Les heures des glaciers de montagne sont donc comptées. La seule inconnue reste le rythme et l’ampleur de leur retrait. Une donnée qui dépend de la morphologie spécifique à chaque glacier, héritée de leur terrain, de leur altitude ou du climat local. Sur des glaciers très surveillés comme celui d’Aletsch, le plus grand d’Europe, les modèles prédisent une diminution de sa masse de 40% d’ici 2100 avec les températures actuelles. Un scénario hypothétique car même si l’homme arrêtait dès demain toute émission de gaz à effet de serre, les températures continueraient d’augmenter.

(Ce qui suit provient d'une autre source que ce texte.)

(** [parseInt] reads a natural number that something other than a digit follows. *)
Lemma parseInt_prefix z t : 0 <= z -> bad_start t \/ t = "" -> parseInt (js_toString z +:+ t) = Some z.
Proof.
  intros Hz Ht. destruct (nonneg_text z Hz) as (u & Hu & -> & <-). unfold parseInt.
  replace (js_trimStart (NilEmpty.string_of_uint u +:+ t)) with (NilEmpty.string_of_uint u +:+ t).
  - rewrite str_length_app. by apply int_prefix_app.
  - destruct u; [done|..]; cbn [NilEmpty.string_of_uint]; by rewrite str_app_cons.
Qed.

Lemma slice_suffix_off k s : s <> "" -> js_slice_str (k +:+ s) 0 (- js_str_length s) = k.
Proof.
  intros Hs. assert (0 < js_str_length s) by (unfold js_str_length; destruct s; [done|cbn; lia]).
  unfold js_slice_str, js_clamp. rewrite (proj2 (Z.ltb_lt (- js_str_length s) 0)) by lia.
  change (0 <? 0) with false. cbv iota. unfold js_str_length in *. rewrite str_length_app.
  rewrite Z.min_l, Z.max_r by lia.
  match goal with |- String.substring _ ?n _ = _ => replace n with (String.length k) by lia end.
  apply substring_app_l.
Qed.

Lemma last_char_inj a b c d : a +:+ String c "" = b +:+ String d "" -> c = d.
Proof.
  revert b. induction a as [|x a IH]; intros [|y b]; rewrite ?str_app_nil, ?str_app_cons; intros H; injection H.
  - done.
  - intros Hb _. destruct b; rewrite ?str_app_nil, ?str_app_cons in Hb; done.
  - intros Ha _. destruct a; rewrite ?str_app_nil, ?str_app_cons in Ha; done.
  - intros Ha _. by apply IH in Ha.
Qed.

Lemma endsWith_other a c k d : c <> d -> js_endsWith (a +:+ String c "") (k +:+ String d "") = false.
Proof.
  intros Hc. apply not_true_iff_false. intros [x Hx]%endsWith_app. rewrite <- str_app_assoc in Hx.
  by apply last_char_inj in Hx.
Qed.

Lemma endsWith_unit a c d : c <> d -> js_endsWith (a +:+ String c "i") (String d "i") = false.
Proof.
  intros Hc. apply not_true_iff_false. intros [x Hx]%endsWith_app.
  assert (H : (a +:+ String c "") +:+ "i" = (x +:+ String d "") +:+ "i") by (by rewrite !str_app_assoc).
  apply str_app_tail, last_char_inj in H. done.
Qed.

Lemma digits_end u : u <> Decimal.Nil -> exists a c, NilEmpty.string_of_uint u = a +:+ String c "" /\ is_digit c = true.
Proof.
  induction u; [done|..]; intros _; cbn [NilEmpty.string_of_uint]; assert (u = Decimal.Nil \/ u <> Decimal.Nil) as [->|Hu] by (destruct u; auto);
    try (eexists "", _; split; reflexivity); destruct (IHu Hu) as (a & c & -> & Hc);
    eexists (String _ a), c; (split; [by rewrite str_app_cons|done]).
Qed.
Definition tailscale_source (n : TailscaleNode) : string := "tailscale:" +:+ ts_hostname n.
Definition other_host (n : TailscaleNode) : bool := negb (String.eqb (ts_hostname n) (os_hostname config)).

Definition candidates w : list Candidate :=
  ((fun s => mkCandidate s "seed") <$> keep (fun s => negb (is_self (selfIp w) s)) (default [] (seeds config))) ++
  ((fun n => mkCandidate (ts_ip n +:+ ":50051") (tailscale_source n)) <$> keep other_host (clusterNodes w)).

(** The nodes found while waiting; here the port is that of this node. *)
Definition refresh_one (addresses : list Candidate) (n : TailscaleNode) : list Candidate :=
  let address := node_address (ts_ip n) (nc_grpcPort config) in
  if other_host n && negb (existsb (fun a => String.eqb (ca_address a) address) addresses)
  then addresses ++ [mkCandidate address (tailscale_source n)]
  else addresses.
Definition refresh (addresses : list Candidate) w : list Candidate :=
  foldl refresh_one addresses (clusterNodes w).

(** ** Trying them *)

(** [membership.joinCluster(address)]. *)
Definition join_at (address : string) w : W * bool :=
  let '(joined, _, st) := joinCluster (register w) address (member w) in (with_member st w, joined).

(** One attempt; the addresses it tried are listed. *)
Fixpoint try_all (l : list Candidate) w : W * list string * bool :=
  match l with
  | [] => (w, [], false)
  | c :: l =>
      let '(w, joined) := join_at (ca_address c) w in
      if (joined : bool) then (w, [ca_address c], true)
      else let '(w, tried, b) := try_all l w in (w, ca_address c :: tried, b)
  end.

Definition maxAttempts : nat := 5.
Definition delayMs (attempt : Z) : Z := Z.min (1000 * 2 ^ (attempt - 1)) 10000.

(** What an attempt to join did: the addresses of each attempt, the delays between them. *)
Record JoinRun := mkJoinRun { jn_tried : list (list string); jn_delays : list Z; jn_joined : bool }.

Fixpoint attempts (more : nat) (attempt : Z) (addresses : list Candidate) w : W * JoinRun :=
  let '(w, tried, joined) := try_all addresses w in
  if (joined : bool) then (w, mkJoinRun [tried] [] true)
  else match more with
       | O => (w, mkJoinRun [tried] [] false)
       | S more =>
           let w := sleep (delayMs attempt) w in
           let '(w, run) := attempts more (attempt + 1) (refresh addresses w) w in
           (w, mkJoinRun (tried :: jn_tried run) (delayMs attempt :: jn_delays run) (jn_joined run))
       end.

Quand on intègre les prévisions du GIEC à +2 degrés, jugées « acceptables », les calculs donnent une réduction de 90%. Selon cette simulation, les glaciers tempérés de Vanoise et des Écrins auront tiré leur révérence d’ici un ou deux siècles. Ne survivraient que les glaciers froids du mont Blanc au-dessus de 3500 mètres. La mer de Glace, quant à elle, abandonnerait la métaphore pour devenir un véritable lac turquoise à la confluence des glaciers de Leschaux et du Tacul. Une perspective qui aurait sûrement enchanté les Chamoniards d’il y a trois siècles, effrayés lors du « Petit âge glaciaire » par la progression du glacier des Bois jusque dans la vallée et dont l’appétit gargantuesque eut raison de deux hameaux.
Une chose est sûre, les paysages de haute montagne sont éphémères et vont subir de profondes mutations, bouleversant l’alpinisme, les sociétés montagnarde, la biodiversité alpine… À l’échelle d’une vie, c’est vertigineux. À court terme, les pouvoirs publics devront accompagner ces transformations pour le tourisme. La ville de Chamonix a déjà financé une nouvelle voie d’accès au refuge de la Charpoua (2841m) à cause du retrait de la mer de Glace (même si les sommes investies sont sujet à discussion chez les guides). Les Suisses ont déjà pris le parti d’aménagements lourds comme à la Bernina pour assurer les ascensions malgré le retrait des glaces.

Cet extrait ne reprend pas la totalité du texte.